I tell my DH when I am feeling so low and to be honest it is a great relief to talk honestly about feelings such as this.

It is horrible to hear your other half say they wish the baby had not been born but I suspect keeping those feeling bottled up is even worse.

I think the answer is to talk about it a lot. Maybe he only feels that way occasionally. Maybe depression is a part of the picture. Maybe it is his way of saying he cares deeply about what you are suffering.
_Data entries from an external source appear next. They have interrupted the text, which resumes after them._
(** ** Properties *)

(** *** [repr] *)

(** [repr] escapes a no-break space, inside a list too, and prints
    Cyrillic letters as they are. *)
Lemma py_str_no_break_space :
  py_str (VList [VStr (String "194" (String "160" EmptyString)); VStr "Ура"]) =
  "['\xa0', 'Ура']".
Proof. vm_compute. reflexivity. Qed.

(** *** Locals and traces *)

Lemma same_locals_refl st : same_locals st st.
Proof. by split. Qed.

Lemma same_locals_trans st1 st2 st3 :
  same_locals st1 st2 → same_locals st2 st3 → same_locals st1 st3.
Proof. intros [H1 H2] [H3 H4]. split; congruence. Qed.

Lemma unreported_refl st : unreported st st.
Proof. by split. Qed.

Lemma unreported_trans st1 st2 st3 :
  unreported st1 st2 → unreported st2 st3 → unreported st1 st3.
Proof. intros [H1 H2] [H3 H4]. split; congruence. Qed.

Lemma unreported_record ev st :
  is_exception_log ev = false → is_bot_send ev = false →
  unreported st (record ev st).
Proof.
  intros H1 H2. unfold unreported, exception_logs, bot_sends. simpl.
  rewrite !List.filter_app. simpl. rewrite H1, H2. by rewrite !app_nil_r.
Qed.

(** *** The three functions before the notification *)

(** [get_api_answer] in closed form. *)
Lemma get_api_answer_eq cfg w cursor st :
  get_api_answer cfg w cursor st =
  (Store (current_timestamp st) (status_old st)
     (trace st ++ request_events cfg w cursor),
   api_outcome w).
Proof.
  unfold request_events, get_api_answer, api_outcome, try_except_else, requests_get,
    response_json, logging_info, emit, raise, mbind, M_bind, mret, M_ret.
  simpl. rewrite <- !app_assoc. simpl.
  destruct (requests_get_result w) as [e|r]; simpl.
  - by destruct (is_Exception e).
  - case_bool_decide; simpl; [done|].
    destruct (json r) as [e|v]; simpl; [|done].
    by destruct (is_Exception e).
Qed.

Lemma api_outcome_not_telegram w e :
  api_outcome w = Raise e → is_TelegramError e = false.
Proof.
  unfold api_outcome.
  assert (Hwrap : ∀ error,
    (if is_Exception error
     then Raise (Exn YandeksError "Ошибка подключения к Яндекс Практикуму" (Some error))
     else @Raise pyval error) = Raise e → is_TelegramError e = false).
  { intros [c m k]. unfold is_Exception, is_TelegramError. simpl.
    destruct c; simpl; intros [= <-]; done. }
  destruct (requests_get_result w) as [e'|r]; [apply Hwrap|].
  case_bool_decide; [apply Hwrap|].
  destruct (json r) as [e'|v]; [apply Hwrap|done].
Qed.

Lemma get_api_answer_quiet cfg w cursor st :
  same_locals st (get_api_answer cfg w cursor st).1 ∧
  unreported st (get_api_answer cfg w cursor st).1.
Proof.
  rewrite get_api_answer_eq. simpl. split; [done|].
  unfold unreported, exception_logs, bot_sends, request_events. simpl.
  rewrite !List.filter_app. simpl. by rewrite !app_nil_r.
Qed.

(** [check_response] returns nothing but a list. *)
Lemma check_response_returns_list response st st' v :
  check_response response st = (st', Ok v) →
  (∃ l, v = VList l) ∧ same_locals st st' ∧ unreported st st'.
Proof.
  unfold check_response.
  destruct response as [| | | |l|d]; try discriminate.
  destruct (is_None _ || is_None _); [discriminate|].
  destruct (dict_get d "homeworks") as [| | | |l|d']; try discriminate.
  destruct l as [|x l]; simpl.
  - intros [= <- <-]. split_and!; [by exists []|done|].
    by apply (unreported_record (Logged DEBUG _ _)).
  - intros [= <- <-]. split_and!; [by eexists|done|done].
Qed.

Lemma check_response_raises response st st' e :
  check_response response st = (st', Raise e) →
  is_TelegramError e = false ∧ st' = st.
Proof.
  unfold check_response.
  destruct response as [| | | |l|d]; try (intros [= <- <-]; done).
  destruct (is_None _ || is_None _); [intros [= <- <-]; done|].
  destruct (dict_get d "homeworks") as [| | | |l|d']; try (intros [= <- <-]; done).
  destruct l as [|x l]; simpl; discriminate.
Qed.

(** A list has no [get]: [parse_status] raises on every list. *)
Lemma parse_status_list l st :
  parse_status (VList l) st =
  (st, Raise (Exn AttributeError "'list' object has no attribute 'get'" None)).
Proof. reflexivity. Qed.

(** The first three statements of the [try] block never complete:
    whatever the outside answers, the list that [check_response] returns
    goes to [parse_status] as it is.  The error they raise is never a
    [TelegramError]; the locals are as they were, nothing was sent to
    the chat and no [logging.exception] line was written. *)
Lemma fetch_validate_parse_raises cfg w st :
  ∃ st' e, fetch_validate_parse cfg w st = (st', Raise e) ∧
           is_TelegramError e = false ∧ same_locals st st' ∧ unreported st st'.
Proof.
  unfold fetch_validate_parse, gets, mbind, M_bind.
  destruct (get_api_answer_quiet cfg w (current_timestamp st) st) as [Hloc0 Hun0].
  rewrite get_api_answer_eq in *. simpl in Hloc0, Hun0.
  destruct (api_outcome w) as [response|e] eqn:Hapi.
  - destruct (check_response response _) as [st1 [v|e]] eqn:Hcheck.
    + apply check_response_returns_list in Hcheck as ([l ->] & Hloc & Hun).
      rewrite parse_status_list. eexists _, _. split_and!; [done|done|done|].
      by eapply unreported_trans.
    + apply check_response_raises in Hcheck as [He ->].
      eexists _, _. by split_and!.
  - apply api_outcome_not_telegram in Hapi.
    eexists _, _. by split_and!.
Qed.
There is really only one way to find out.

Again there is no reason you should not tell him how you are feeling about the situation, but I think asking people not to say certain things is usually counter productive.

Best wishes either way and I hope the clouds clear for you both as soon as possible.

ICBINEG Mon 29-Oct-12 12:31:18

fellowship he deserves a slap and you think he might have pnd? Do you often cure depression with slapping?

I must try that...

CailinDana Mon 29-Oct-12 12:32:43

Do you have any idea why he says these things OP? Is it because he is traumatised from seeing you go through PND or is it because he is pissed at having come second place for such a long time? The reason behind his feelings is important.

theQuibbler Mon 29-Oct-12 12:32:44

Even if he is depressed and needs help - you still need to take care of yourself. And being depressed is not an excuse to be cruel to those around you.

Have you had help for your PND? Maybe you could suggest to him that he could go to his GP for help.

But you have done nothing wrong - you are not being U at all. It must be horrible to hear that your lovely DD is being wished away by her father who should love her the most.

Make sure that you take very, very good care of yourself as you continue to recover. I hope you have people around you that can support you as it doesn't sound as though that is coming from your DH.

squeakytoy Mon 29-Oct-12 12:34:28

It sounds to me that he is just bad with words. He is probably very worried because you have been so ill, and is just not expressing himself very well.

valiumredhead Mon 29-Oct-12 12:34:43

Tbh OP if you are the poster I think you are, from what you have posted about your dh he does sound like depression might the problem especially wrt to how much sleep he needs.

ICBINEG Mon 29-Oct-12 12:34:52

fuck me the sexism on MN is ferocious.

BlueberryHill Mon 29-Oct-12 12:36:40

I know someone in a similar position, his wife was diagnosed with an illness and they don't know if the pregnancy caused it. It is a rare illness and not much is known about it. At one point he really didn't want another child because he didn't want his wife to be ill again. He loves her very much and didn't want her to go through it again.

I don't think that your DH is being unreasonable, I think you both need help to work through this. He is talking to you honestly about how he feels, that must be difficult for him. I don't want this to sound as though I'm 'on his side', it is really difficult for you to hear this and I would be really hurt and upset if my DH said this to me. I think you both need some help and understanding.